Definition created := run_in (CreatePricingRule ["m"%string] "admin" PricingService.Demo.request PricingService.Demo.d1) (world start).
Definition published := run_in (paid PublishPricingRule "admin" "prule_r1" PricingService.Demo.publish PricingService.Demo.d2) created.2.
Definition prepared := run_in (paid service_newBillingHoldAdmission HoldEstimate.Demo.unmarshal "h" "e"
  HoldEstimate.Demo.operation HoldEstimate.Demo.limits HoldEstimate.Demo.request) published.2.
Definition admission := match prepared.1 with Ok a => a | Err _ => BillingHoldAdmission.zero end.
Definition before : service_state :=
  mkService (CreateAIOperationWithBillingHold HoldEstimate.Demo.operation admission prepared.2.2).2 now_ ∅.
Definition alone := exec (on_service (paid record_usage UsagePricing.Demo.marshal_dimensions auth input "r" now_ now_)) before.
Definition whole := exec (paid RecordGatewayUsage UsagePricing.Demo.marshal_dimensions auth input d now_ now_) before.
Definition paid_record : UsageRecord.t := match alone.1 with Ok (x, _) => x | Err _ => UsageRecord.zero end.

Example charges : alone.1 = Ok (paid_record, true) /\ UsageRecord.UsageCostMicros paid_record = Some 5.
Proof. vm_compute. split; reflexivity. Qed.
End Demo.

#[local] Existing Instance canonical_range.
#[local] Existing Instance PricingService.Demo.no_lower.
#[local] Existing Instance PricingService.Demo.no_upper.
#[local] Existing Instance UsagePricing.Demo.no_escapes.

Lemma procurement_estimate_exact_witness :
  exists price cost, holds_now Demo.prices Demo.input Demo.now_ price /\
    let total := ProcurementPrice.RequestMicros price + sum_Z component_cost (cost_components price Demo.input) in
    let multiplier := multiplier_in_force (ProcurementPrice.RechargeMultiplier price) in
    Forall component_fits (cost_components price Demo.input) /\ total <= max_int64 /\
    charged (fmul (of_int total) multiplier) cost /\
    (multiplier = float_one -> total < 2 ^ 53 -> cost = total) /\
    Demo.estimate = gatewayProcurementCostEstimate.mk cost
      (or_else (ToUpper (TrimSpace (ProcurementPrice.Currency price))) "USD") "procurement_price"
      (or_else (TrimSpace (ProcurementPrice.Confidence price)) ProcurementCostConfidenceEstimated)
      (ProcurementPrice.ID price).
Proof.
  apply (procurement_estimate_exact Demo.prices Demo.input Demo.now_ Demo.estimate).
  - repeat constructor; vm_compute; discriminate.
  - split_and!; [vm_compute; discriminate..|]. repeat constructor; vm_compute; discriminate.
  - vm_compute. reflexivity.
Defined.

Lemma spending_alerted_witness :
  alerts_ok (alertEvents (Service.repository Demo.whole.2)) /\
  (79 * 6 < 5 * 100 -> exists e, opened "api_key_budget:key:1970-01" (alertEvents (Service.repository Demo.whole.2)) = Some e /\
     AlertEvent.Severity e = AlertSeverityWarning) /\
  (5 * 100 <= 79 * 6 -> opened "api_key_budget:key:1970-01" (alertEvents (Service.repository Demo.whole.2)) = None).
Proof.
  assert (Elimit : effectiveMonthlyBudgetMicros Demo.auth = 6) by reflexivity.
  assert (Ekey : TrimSpace (budget_dedupe_key Demo.auth (UsageRecord.CreatedAt Demo.paid_record)) = "api_key_budget:key:1970-01"%string)
    by (vm_compute; reflexivity).
  assert (Espent : SumUsageCostMicrosByAPIKeySince (APIKeyRecord.ID (GatewayAuthContext.APIKey Demo.auth))
    (monthStart (UsageRecord.CreatedAt Demo.paid_record)) (Service.repository Demo.alone.2) = 5) by (vm_compute; reflexivity).
  assert (H := spending_alerted Demo.parse PricingService.Demo.compile Demo.run PricingService.Demo.wrap PricingService.Demo.show
    PricingService.Demo.marshal UsagePricing.Demo.marshal_dimensions Demo.auth Demo.input Demo.d Demo.now_ Demo.now_
    Demo.before Demo.paid_record 5 Demo.alone.2 Demo.whole.1 Demo.whole.2).
  cbv zeta in H. rewrite Elimit, Ekey, Espent in H. apply H.
  - vm_compute. apply no_alerts_ok.
  - intros random _. vm_compute. reflexivity.
  - apply (bool_decide_unpack _). vm_compute. reflexivity.
  - rewrite <- (proj1 Demo.charges). apply surjective_pairing.
  - apply surjective_pairing.
  - vm_compute. reflexivity.
  - reflexivity.
  - reflexivity.
  - lia.
  - vm_compute. discriminate.
Defined.

Lemma usage_recorded_once_witness :
  exists record' again b, Demo.late_recorded.1 = Ok (record', false) /\
    rtc UsageBilling.Demo.evolves Demo.recorded.2 b /\
    ApplyUsageSettlement UsagePricing.Demo.marshal_dimensions again b.2 = (Ok false, b.2) /\
    rtc UsageBilling.Demo.evolves (b.1 + 1, b.2) Demo.late_recorded.2 /\ kept Demo.recorded.2.2 Demo.late_recorded.2.2.
Proof.
  apply (usage_recorded_once PricingService.Demo.parse PricingService.Demo.compile PricingService.Demo.run
    PricingService.Demo.wrap PricingService.Demo.show PricingService.Demo.marshal UsagePricing.Demo.marshal_dimensions
    Demo.auth GatewayAuthContext.zero Demo.input Demo.late_input "r" "s" Demo.now_ Demo.now_ (Demo.now_ + 3) (Demo.now_ + 4)
    UsageBilling.Demo.admitted Demo.recorded.2 Demo.record Demo.recorded.2).
  - by eexists.
  - apply UsageBilling.Demo.admitted_ok.
  - done.
  - vm_compute. by eexists.
  - intros p q. vm_compute (hold_purposes _ _). intros ->%list_elem_of_singleton ->%list_elem_of_singleton. done.
  - rewrite <- (proj1 Demo.records). apply runs_alone. vm_compute. discriminate.
  - by split.
  - apply rtc_refl.
  - apply runs_alone. vm_compute. discriminate.
Defined.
____
• [ACTION ITEM]: Give back the listing exactly, please, from its first line to the line containing "Definition before : service_state", inclusive, and nothing past that line.

• [RESULT OF THE TASK]:
Definition created := run_in (CreatePricingRule ["m"%string] "admin" PricingService.Demo.request PricingService.Demo.d1) (world start).
Definition published := run_in (paid PublishPricingRule "admin" "prule_r1" PricingService.Demo.publish PricingService.Demo.d2) created.2.
Definition prepared := run_in (paid service_newBillingHoldAdmission HoldEstimate.Demo.unmarshal "h" "e"
  HoldEstimate.Demo.operation HoldEstimate.Demo.limits HoldEstimate.Demo.request) published.2.
Definition admission := match prepared.1 with Ok a => a | Err _ => BillingHoldAdmission.zero end.
Definition before : service_state :=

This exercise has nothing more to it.